◆ PROBLEM TO SOLVE: The data below holds a line containing "p_user_id : Z;" and a line containing "Definition py_str (n"; please quote exactly those two lines and every line between them, and nothing else.

Collected data entries
(** ** Guild configuration *)

(** The dictionary [default_guild_config] builds and the commands update:
    the three ids hold [None] or an [int]. *)
Record GuildConfig := {
  trigger_emoji : list N;
  trigger_message_id : option Z;
  trigger_channel_id : option Z;
  mod_channel_id : option Z;
  outcomes : list (gmap (list N) value)
}.

Definition default_guild_config : GuildConfig :=
  {| trigger_emoji := lit "🎲";
     trigger_message_id := None;
     trigger_channel_id := None;
     mod_channel_id := None;
     outcomes := [mk_outcome (lit "powers, curse") 25;
                  mk_outcome (lit "powers, blessing") 25;
                  mk_outcome (lit "no powers") 50] |}.

Definition guild_key (guild_id : Z) : list N := PyStr.of_int guild_id.

(** The truth value of an id: [None] and [0] are false. *)
Definition truthy (x : option Z) : bool :=
  match x with
  | Some z => negb (z =? 0)
  | None => false
  end.

(** ** The chat platform *)

Record user := { user_id : Z }.
Record channel := { channel_id : Z; is_text_channel : bool }.
Record message := { message_id : Z; author_id : Z }.
Record member := { manage_messages : bool; administrator : bool }.

Record guild := {
  guild_id : Z;
  guild_name : list N;
  get_member : Z -> option user;
  get_channel : Z -> option channel
}.

Record interaction := { i_guild : option guild; i_user : option member }.

(** [discord.RawReactionActionEvent]; [p_emoji] is [str(payload.emoji)]. *)
Record payload := {
  p_user_id : Z;
  p_guild_id : option Z;
  p_channel_id : Z;
  p_message_id : Z;
  p_emoji : list N
}.

(** The requests sent to the platform. *)
Inductive call :=
| FetchUser (uid : Z)
| UserSend (uid : Z) (text : list N)
| ChannelSend (cid : Z) (text : list N)
| FetchMessage (cid mid : Z)
| AddReaction (cid mid : Z) (emoji : list N)
| RemoveReaction (cid mid : Z) (emoji : list N) (uid : Z)
| MessageEdit (cid mid : Z) (text : list N)
| Respond (text : list N).

(** What a run does to the outside, in order: writes of the configuration
    file, samples taken from [secrets], requests to the platform. *)
Inductive event :=
| SaveConfig (cfg : gmap (list N) GuildConfig)
| SecretsRandbelow (n r : Z)
| Called (c : call).
(** * Frame extraction: sampling, resizing and numbering of video frames

    A shallow embedding of [frame_extraction.py]: the functions
    [resize_image], [extract_frames] and [process_local_video], over an
    explicit model of what they touch (the file system, the OpenCV video
    reader and image writer, the console), followed by the theorems
    about the sampling and naming contract. *)

From Stdlib Require Import Ascii DecimalString DecimalN.
From stdpp Require Import gmap strings list list_numbers sorting.

Open Scope Z_scope.

(** ** Python values *)

(** Python integers are unbounded: [Z]. *)

(** Exceptions the code can raise, directly or through a library. *)
Inductive Exn :=
  | FileNotFoundError (msg : string)
  | FileExistsError (path : string)
  | ZeroDivisionError
  | Cv2Error.

Inductive Result (A : Type) :=
  | Ok (a : A)
  | Raise (e : Exn).
Arguments Ok {A} a.
Arguments Raise {A} e.

(** [a % b] on Python integers: floor modulo (the sign of the result
    follows the divisor), [ZeroDivisionError] for [b = 0]. *)
Definition py_mod (a b : Z) : Result Z :=
  if b =? 0 then Raise ZeroDivisionError else Ok (a mod b).

(** *** Decimal formatting *)

Fixpoint zeros (n : nat) : string :=
  match n with
  | O => ""
  | S n => String "0"%char (zeros n)
  end.

(** The decimal digits of a natural number, most significant first,
    without leading zeros (["0"] for zero). *)
Definition digits_of_N (n : N) : string :=
  NilEmpty.string_of_uint (N.to_uint n).

(** [str(n)] for an integer. *)
Definition py_str (n : Z) : string :=
  if n <? 0 then "-" +:+ digits_of_N (Z.abs_N n) else digits_of_N (Z.abs_N n).

(** [f'{n:05d}']: sign-aware zero padding to a minimum width of five
    characters; wider numbers are not truncated. *)
Definition format_05d (n : Z) : string :=
  let digits := digits_of_N (Z.abs_N n) in
  if n <? 0
  then "-" +:+ zeros (4 - String.length digits) +:+ digits
  else zeros (5 - String.length digits) +:+ digits.

(** [int(s)] on a string of decimal digits ([None] stands for
    [ValueError]); used to read identifiers back from file names. *)
Definition parse_digits (s : string) : option Z :=
  (λ d, Z.of_N (N.of_uint d)) <$> NilEmpty.uint_of_string s.

(** *** Paths *)

Definition starts_with_sep (s : string) : bool :=
  match s with
  | String c _ => Ascii.eqb c "/"%char
  | EmptyString => false
  end.

Fixpoint ends_with_sep (s : string) : bool :=
  match s with
  | EmptyString => false
  | String c EmptyString => Ascii.eqb c "/"%char
  | String _ s' => ends_with_sep s'
  end.

(** [os.path.join(a, b)] (POSIX). *)
Definition os_path_join (a b : string) : string :=
  if starts_with_sep b then b
  else if (String.length a =? 0)%nat || ends_with_sep a then a +:+ b
  else a +:+ "/" +:+ b.
(** WrapNetworkError / WrapTimeoutError / WrapResponseError; the wrapped
    error is given by its message (%v). *)
Definition WrapNetworkError (err provider : string) : LLMError :=
  {| EType := ErrorTypeNetwork; Message := "Network error: " ++ err; EProvider := provider;
     EModel := ""; StatusCode := 0; Retryable := true |}.
Definition WrapTimeoutError (err provider : string) : LLMError :=
  {| EType := ErrorTypeTimeout; Message := "Request timeout: " ++ err; EProvider := provider;
     EModel := ""; StatusCode := 0; Retryable := true |}.
Definition WrapResponseError (err provider : string) : LLMError :=
  {| EType := ErrorTypeResponse; Message := "Invalid response format: " ++ err;
     EProvider := provider; EModel := ""; StatusCode := 0; Retryable := false |}.

End LLMErrors.

(* ------------------------------------------------------------------ *)
(** ** Package [llm]: the three providers and NewProvider *)
Module Providers.
Import LLMErrors.

(** llm.ProviderConfig *)
Record PConfig := {
  CfgAPIKey : string;
  CfgModel : string;
  CfgMaxTokens : Z;
  CfgTemperature : float;
  CfgBaseURL : string
}.

Definition set_model (c : PConfig) (m : string) : PConfig :=
  {| CfgAPIKey := CfgAPIKey c; CfgModel := m; CfgMaxTokens := CfgMaxTokens c;
     CfgTemperature := CfgTemperature c; CfgBaseURL := CfgBaseURL c |}.
Definition set_max_tokens (c : PConfig) (n : Z) : PConfig :=
  {| CfgAPIKey := CfgAPIKey c; CfgModel := CfgModel c; CfgMaxTokens := n;
     CfgTemperature := CfgTemperature c; CfgBaseURL := CfgBaseURL c |}.
Definition set_base_url (c : PConfig) (u : string) : PConfig :=
  {| CfgAPIKey := CfgAPIKey c; CfgModel := CfgModel c; CfgMaxTokens := CfgMaxTokens c;
     CfgTemperature := CfgTemperature c; CfgBaseURL := u |}.

(** The provider values, each with the configuration it keeps. *)
Inductive Built :=
| ClaudeProvider (config : PConfig)
| OpenAIProvider (config : PConfig)
| LocalProvider (config : PConfig).

(** The Name methods. *)
Definition BuiltName (b : Built) : string :=
  match b with
  | ClaudeProvider _ => "claude"
  | OpenAIProvider _ => "openai"
  | LocalProvider _ => "local"
  end.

◆ WORKED SOLUTION:
  p_user_id : Z;
  p_guild_id : option Z;
  p_channel_id : Z;
  p_message_id : Z;
  p_emoji : list N
}.

(** The requests sent to the platform. *)
Inductive call :=
| FetchUser (uid : Z)
| UserSend (uid : Z) (text : list N)
| ChannelSend (cid : Z) (text : list N)
| FetchMessage (cid mid : Z)
| AddReaction (cid mid : Z) (emoji : list N)
| RemoveReaction (cid mid : Z) (emoji : list N) (uid : Z)
| MessageEdit (cid mid : Z) (text : list N)
| Respond (text : list N).

(** What a run does to the outside, in order: writes of the configuration
    file, samples taken from [secrets], requests to the platform. *)
Inductive event :=
| SaveConfig (cfg : gmap (list N) GuildConfig)
| SecretsRandbelow (n r : Z)
| Called (c : call).
(** * Frame extraction: sampling, resizing and numbering of video frames

    A shallow embedding of [frame_extraction.py]: the functions
    [resize_image], [extract_frames] and [process_local_video], over an
    explicit model of what they touch (the file system, the OpenCV video
    reader and image writer, the console), followed by the theorems
    about the sampling and naming contract. *)

From Stdlib Require Import Ascii DecimalString DecimalN.
From stdpp Require Import gmap strings list list_numbers sorting.

Open Scope Z_scope.

(** ** Python values *)

(** Python integers are unbounded: [Z]. *)

(** Exceptions the code can raise, directly or through a library. *)
Inductive Exn :=
  | FileNotFoundError (msg : string)
  | FileExistsError (path : string)
  | ZeroDivisionError
  | Cv2Error.

Inductive Result (A : Type) :=
  | Ok (a : A)
  | Raise (e : Exn).
Arguments Ok {A} a.
Arguments Raise {A} e.

(** [a % b] on Python integers: floor modulo (the sign of the result
    follows the divisor), [ZeroDivisionError] for [b = 0]. *)
Definition py_mod (a b : Z) : Result Z :=
  if b =? 0 then Raise ZeroDivisionError else Ok (a mod b).

(** *** Decimal formatting *)

Fixpoint zeros (n : nat) : string :=
  match n with
  | O => ""
  | S n => String "0"%char (zeros n)
  end.

(** The decimal digits of a natural number, most significant first,
    without leading zeros (["0"] for zero). *)
Definition digits_of_N (n : N) : string :=
  NilEmpty.string_of_uint (N.to_uint n).

(** [str(n)] for an integer. *)
Definition py_str (n : Z) : string :=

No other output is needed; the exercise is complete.